BEGIN RECORDS PROVIDED

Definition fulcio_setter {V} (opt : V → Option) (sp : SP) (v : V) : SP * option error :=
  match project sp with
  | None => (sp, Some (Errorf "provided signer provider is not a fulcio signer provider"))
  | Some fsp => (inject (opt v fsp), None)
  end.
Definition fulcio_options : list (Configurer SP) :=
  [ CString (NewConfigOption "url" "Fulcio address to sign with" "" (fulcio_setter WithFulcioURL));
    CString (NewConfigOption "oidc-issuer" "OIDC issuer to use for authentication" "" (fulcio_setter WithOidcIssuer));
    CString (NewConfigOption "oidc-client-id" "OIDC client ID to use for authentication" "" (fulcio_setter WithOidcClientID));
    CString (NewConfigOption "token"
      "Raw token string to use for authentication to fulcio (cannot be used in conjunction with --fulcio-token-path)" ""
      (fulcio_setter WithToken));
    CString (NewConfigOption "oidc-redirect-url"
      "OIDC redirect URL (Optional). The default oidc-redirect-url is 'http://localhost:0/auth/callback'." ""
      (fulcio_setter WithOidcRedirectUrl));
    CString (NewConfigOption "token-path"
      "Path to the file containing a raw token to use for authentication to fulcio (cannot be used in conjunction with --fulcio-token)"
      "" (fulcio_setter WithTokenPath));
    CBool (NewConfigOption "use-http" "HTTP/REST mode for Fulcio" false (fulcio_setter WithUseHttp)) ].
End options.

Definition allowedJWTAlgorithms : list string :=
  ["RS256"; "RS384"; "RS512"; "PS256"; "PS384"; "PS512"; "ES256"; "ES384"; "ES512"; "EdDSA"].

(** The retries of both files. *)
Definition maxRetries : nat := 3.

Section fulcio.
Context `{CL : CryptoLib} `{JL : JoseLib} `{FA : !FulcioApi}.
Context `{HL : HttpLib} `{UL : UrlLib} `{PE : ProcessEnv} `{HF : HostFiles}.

END RECORDS PROVIDED
BEGIN RECORDS PROVIDED

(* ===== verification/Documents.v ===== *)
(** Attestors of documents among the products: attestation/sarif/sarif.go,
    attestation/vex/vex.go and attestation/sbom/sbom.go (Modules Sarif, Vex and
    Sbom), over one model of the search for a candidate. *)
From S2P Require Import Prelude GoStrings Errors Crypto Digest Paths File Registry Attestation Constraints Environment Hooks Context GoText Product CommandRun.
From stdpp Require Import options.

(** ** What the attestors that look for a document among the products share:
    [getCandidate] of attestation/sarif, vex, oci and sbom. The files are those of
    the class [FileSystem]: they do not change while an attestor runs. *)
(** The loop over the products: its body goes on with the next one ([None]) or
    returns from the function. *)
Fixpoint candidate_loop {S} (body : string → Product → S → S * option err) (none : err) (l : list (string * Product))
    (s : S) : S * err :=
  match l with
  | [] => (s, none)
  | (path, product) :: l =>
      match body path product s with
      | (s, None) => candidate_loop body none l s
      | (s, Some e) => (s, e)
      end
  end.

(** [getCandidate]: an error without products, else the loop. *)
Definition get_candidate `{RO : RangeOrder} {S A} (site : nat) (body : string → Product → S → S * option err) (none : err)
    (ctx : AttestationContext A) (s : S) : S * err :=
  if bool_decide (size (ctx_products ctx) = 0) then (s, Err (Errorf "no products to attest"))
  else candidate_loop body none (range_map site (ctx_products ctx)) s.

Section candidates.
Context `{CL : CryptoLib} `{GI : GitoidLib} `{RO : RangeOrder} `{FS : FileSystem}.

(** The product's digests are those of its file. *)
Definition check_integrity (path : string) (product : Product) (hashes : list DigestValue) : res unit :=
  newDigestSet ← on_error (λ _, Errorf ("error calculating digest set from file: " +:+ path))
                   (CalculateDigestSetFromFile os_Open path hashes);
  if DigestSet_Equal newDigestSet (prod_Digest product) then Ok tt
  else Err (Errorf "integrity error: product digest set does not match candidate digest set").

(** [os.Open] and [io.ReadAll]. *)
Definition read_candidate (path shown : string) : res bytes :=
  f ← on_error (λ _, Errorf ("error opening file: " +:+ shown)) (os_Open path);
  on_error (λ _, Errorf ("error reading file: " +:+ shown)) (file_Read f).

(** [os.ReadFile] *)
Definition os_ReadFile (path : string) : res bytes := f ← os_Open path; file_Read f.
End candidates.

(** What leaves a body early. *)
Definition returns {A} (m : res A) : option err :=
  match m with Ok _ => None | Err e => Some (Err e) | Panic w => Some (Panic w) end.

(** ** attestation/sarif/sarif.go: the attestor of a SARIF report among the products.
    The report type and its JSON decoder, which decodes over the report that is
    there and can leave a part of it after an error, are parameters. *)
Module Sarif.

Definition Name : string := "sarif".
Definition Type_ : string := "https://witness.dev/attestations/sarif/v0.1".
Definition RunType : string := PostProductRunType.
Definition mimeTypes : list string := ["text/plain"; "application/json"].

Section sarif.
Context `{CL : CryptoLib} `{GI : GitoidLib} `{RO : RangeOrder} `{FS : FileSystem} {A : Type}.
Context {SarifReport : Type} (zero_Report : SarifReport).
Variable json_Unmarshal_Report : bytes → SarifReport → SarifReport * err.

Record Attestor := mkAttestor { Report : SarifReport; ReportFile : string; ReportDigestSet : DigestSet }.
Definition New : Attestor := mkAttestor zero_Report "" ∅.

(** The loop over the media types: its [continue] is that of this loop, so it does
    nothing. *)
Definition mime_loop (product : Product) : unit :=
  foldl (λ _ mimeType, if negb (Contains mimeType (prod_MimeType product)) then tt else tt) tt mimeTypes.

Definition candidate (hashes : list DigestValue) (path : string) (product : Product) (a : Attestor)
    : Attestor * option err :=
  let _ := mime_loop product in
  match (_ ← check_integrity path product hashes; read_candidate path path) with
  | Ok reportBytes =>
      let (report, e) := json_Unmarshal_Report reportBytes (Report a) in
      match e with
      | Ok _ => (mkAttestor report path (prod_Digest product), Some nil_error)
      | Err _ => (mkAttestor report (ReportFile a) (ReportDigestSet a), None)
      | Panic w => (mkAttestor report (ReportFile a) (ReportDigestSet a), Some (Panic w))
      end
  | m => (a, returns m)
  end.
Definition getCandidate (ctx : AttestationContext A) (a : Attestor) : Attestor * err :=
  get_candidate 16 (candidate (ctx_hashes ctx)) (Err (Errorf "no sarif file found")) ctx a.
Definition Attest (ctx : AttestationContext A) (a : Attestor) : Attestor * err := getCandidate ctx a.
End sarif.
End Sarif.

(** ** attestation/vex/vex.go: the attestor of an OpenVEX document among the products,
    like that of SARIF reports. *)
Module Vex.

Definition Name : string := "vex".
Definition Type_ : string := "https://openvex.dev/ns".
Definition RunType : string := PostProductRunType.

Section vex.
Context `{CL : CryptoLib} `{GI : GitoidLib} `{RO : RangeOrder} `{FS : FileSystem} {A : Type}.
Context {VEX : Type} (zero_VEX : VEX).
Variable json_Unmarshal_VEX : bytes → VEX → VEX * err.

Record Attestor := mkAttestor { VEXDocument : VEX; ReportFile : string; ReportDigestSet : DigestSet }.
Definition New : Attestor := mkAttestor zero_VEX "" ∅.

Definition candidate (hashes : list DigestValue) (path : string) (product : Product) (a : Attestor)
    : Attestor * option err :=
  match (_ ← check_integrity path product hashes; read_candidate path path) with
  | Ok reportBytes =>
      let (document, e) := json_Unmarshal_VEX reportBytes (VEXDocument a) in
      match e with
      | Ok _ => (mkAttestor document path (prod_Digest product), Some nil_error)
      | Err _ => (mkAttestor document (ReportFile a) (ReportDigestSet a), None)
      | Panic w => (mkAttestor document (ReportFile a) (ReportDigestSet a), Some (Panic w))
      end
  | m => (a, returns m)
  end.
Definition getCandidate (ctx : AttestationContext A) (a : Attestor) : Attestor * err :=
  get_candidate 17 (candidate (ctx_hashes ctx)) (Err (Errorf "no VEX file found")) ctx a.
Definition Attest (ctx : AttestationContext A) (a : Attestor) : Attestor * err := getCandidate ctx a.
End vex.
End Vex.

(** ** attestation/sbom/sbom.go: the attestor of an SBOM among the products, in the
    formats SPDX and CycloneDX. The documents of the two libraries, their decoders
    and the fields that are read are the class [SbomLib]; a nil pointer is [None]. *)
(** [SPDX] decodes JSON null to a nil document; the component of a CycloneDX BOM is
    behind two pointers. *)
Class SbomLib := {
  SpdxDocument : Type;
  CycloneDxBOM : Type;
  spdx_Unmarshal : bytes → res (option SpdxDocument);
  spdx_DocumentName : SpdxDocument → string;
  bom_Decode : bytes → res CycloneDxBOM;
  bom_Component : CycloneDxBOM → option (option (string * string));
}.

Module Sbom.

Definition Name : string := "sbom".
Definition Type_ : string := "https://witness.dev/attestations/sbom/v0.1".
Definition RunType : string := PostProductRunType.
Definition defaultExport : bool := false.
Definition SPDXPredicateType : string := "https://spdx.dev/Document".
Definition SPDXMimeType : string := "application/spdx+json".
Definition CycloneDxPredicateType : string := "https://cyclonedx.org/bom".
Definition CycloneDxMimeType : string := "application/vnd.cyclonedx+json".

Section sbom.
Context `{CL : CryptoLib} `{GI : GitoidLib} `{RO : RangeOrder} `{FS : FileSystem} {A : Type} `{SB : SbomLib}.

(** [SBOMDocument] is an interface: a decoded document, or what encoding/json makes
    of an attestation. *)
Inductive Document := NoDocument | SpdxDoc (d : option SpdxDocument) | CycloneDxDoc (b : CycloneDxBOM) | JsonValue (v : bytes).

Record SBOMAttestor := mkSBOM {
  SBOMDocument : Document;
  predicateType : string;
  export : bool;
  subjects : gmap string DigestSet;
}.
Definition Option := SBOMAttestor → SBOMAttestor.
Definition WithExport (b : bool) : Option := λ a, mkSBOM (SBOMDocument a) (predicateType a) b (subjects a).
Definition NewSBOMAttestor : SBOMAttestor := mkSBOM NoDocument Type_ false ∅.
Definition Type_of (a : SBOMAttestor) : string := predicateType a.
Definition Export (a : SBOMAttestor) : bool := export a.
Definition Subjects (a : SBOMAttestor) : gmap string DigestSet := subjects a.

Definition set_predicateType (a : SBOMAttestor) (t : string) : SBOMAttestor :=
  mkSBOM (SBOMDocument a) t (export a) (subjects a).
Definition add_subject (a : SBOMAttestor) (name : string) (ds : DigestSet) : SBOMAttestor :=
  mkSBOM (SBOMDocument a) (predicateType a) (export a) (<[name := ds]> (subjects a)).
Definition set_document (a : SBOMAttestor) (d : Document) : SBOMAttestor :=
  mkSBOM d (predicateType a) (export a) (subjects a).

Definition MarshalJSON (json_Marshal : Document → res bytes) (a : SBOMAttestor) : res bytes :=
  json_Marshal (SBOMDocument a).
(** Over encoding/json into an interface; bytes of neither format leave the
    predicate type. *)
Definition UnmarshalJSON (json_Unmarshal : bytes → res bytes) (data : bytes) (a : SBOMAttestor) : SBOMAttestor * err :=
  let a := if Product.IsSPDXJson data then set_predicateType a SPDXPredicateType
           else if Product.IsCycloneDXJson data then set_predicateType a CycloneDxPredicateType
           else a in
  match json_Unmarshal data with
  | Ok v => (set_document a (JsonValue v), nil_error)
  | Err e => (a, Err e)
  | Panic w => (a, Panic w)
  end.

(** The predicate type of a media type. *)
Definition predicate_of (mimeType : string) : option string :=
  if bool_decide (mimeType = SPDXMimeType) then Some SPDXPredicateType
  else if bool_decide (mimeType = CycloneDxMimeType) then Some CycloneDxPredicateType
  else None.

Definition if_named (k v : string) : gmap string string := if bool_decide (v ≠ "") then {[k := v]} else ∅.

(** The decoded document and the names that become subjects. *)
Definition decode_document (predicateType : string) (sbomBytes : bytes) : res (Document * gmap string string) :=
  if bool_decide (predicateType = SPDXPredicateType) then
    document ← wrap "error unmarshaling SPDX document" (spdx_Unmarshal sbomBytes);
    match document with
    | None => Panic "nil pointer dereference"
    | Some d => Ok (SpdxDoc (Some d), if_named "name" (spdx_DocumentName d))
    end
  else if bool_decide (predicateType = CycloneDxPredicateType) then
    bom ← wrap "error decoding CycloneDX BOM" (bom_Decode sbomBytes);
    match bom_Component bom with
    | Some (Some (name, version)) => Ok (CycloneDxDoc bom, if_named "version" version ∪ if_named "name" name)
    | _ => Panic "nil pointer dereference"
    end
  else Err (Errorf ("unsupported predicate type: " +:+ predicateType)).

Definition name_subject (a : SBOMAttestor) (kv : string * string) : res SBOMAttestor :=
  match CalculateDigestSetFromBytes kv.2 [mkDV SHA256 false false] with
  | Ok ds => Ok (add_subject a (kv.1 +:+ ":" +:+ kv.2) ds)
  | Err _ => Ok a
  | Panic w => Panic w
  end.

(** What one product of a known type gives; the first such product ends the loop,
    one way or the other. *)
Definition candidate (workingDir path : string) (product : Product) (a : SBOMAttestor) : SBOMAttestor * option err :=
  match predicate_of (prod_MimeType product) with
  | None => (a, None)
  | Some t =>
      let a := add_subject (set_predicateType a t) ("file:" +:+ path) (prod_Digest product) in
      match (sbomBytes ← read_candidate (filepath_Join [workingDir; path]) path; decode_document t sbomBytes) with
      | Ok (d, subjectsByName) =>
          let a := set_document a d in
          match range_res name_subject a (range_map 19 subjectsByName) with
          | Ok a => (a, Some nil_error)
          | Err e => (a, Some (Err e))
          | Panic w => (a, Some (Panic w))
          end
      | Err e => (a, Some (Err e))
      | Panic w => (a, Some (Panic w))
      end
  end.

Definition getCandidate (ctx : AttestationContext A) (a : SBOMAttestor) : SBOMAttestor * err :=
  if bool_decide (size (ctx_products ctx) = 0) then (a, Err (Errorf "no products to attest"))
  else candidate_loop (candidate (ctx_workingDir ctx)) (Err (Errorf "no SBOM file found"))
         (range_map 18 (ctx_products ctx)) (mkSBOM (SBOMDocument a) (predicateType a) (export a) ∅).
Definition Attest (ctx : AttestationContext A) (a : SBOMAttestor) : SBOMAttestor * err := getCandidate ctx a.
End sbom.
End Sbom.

END RECORDS PROVIDED

- _EXERCISE BRIEF_
Count every line above that holds the word "false", and state the number and nothing more.

- _REPLY_
4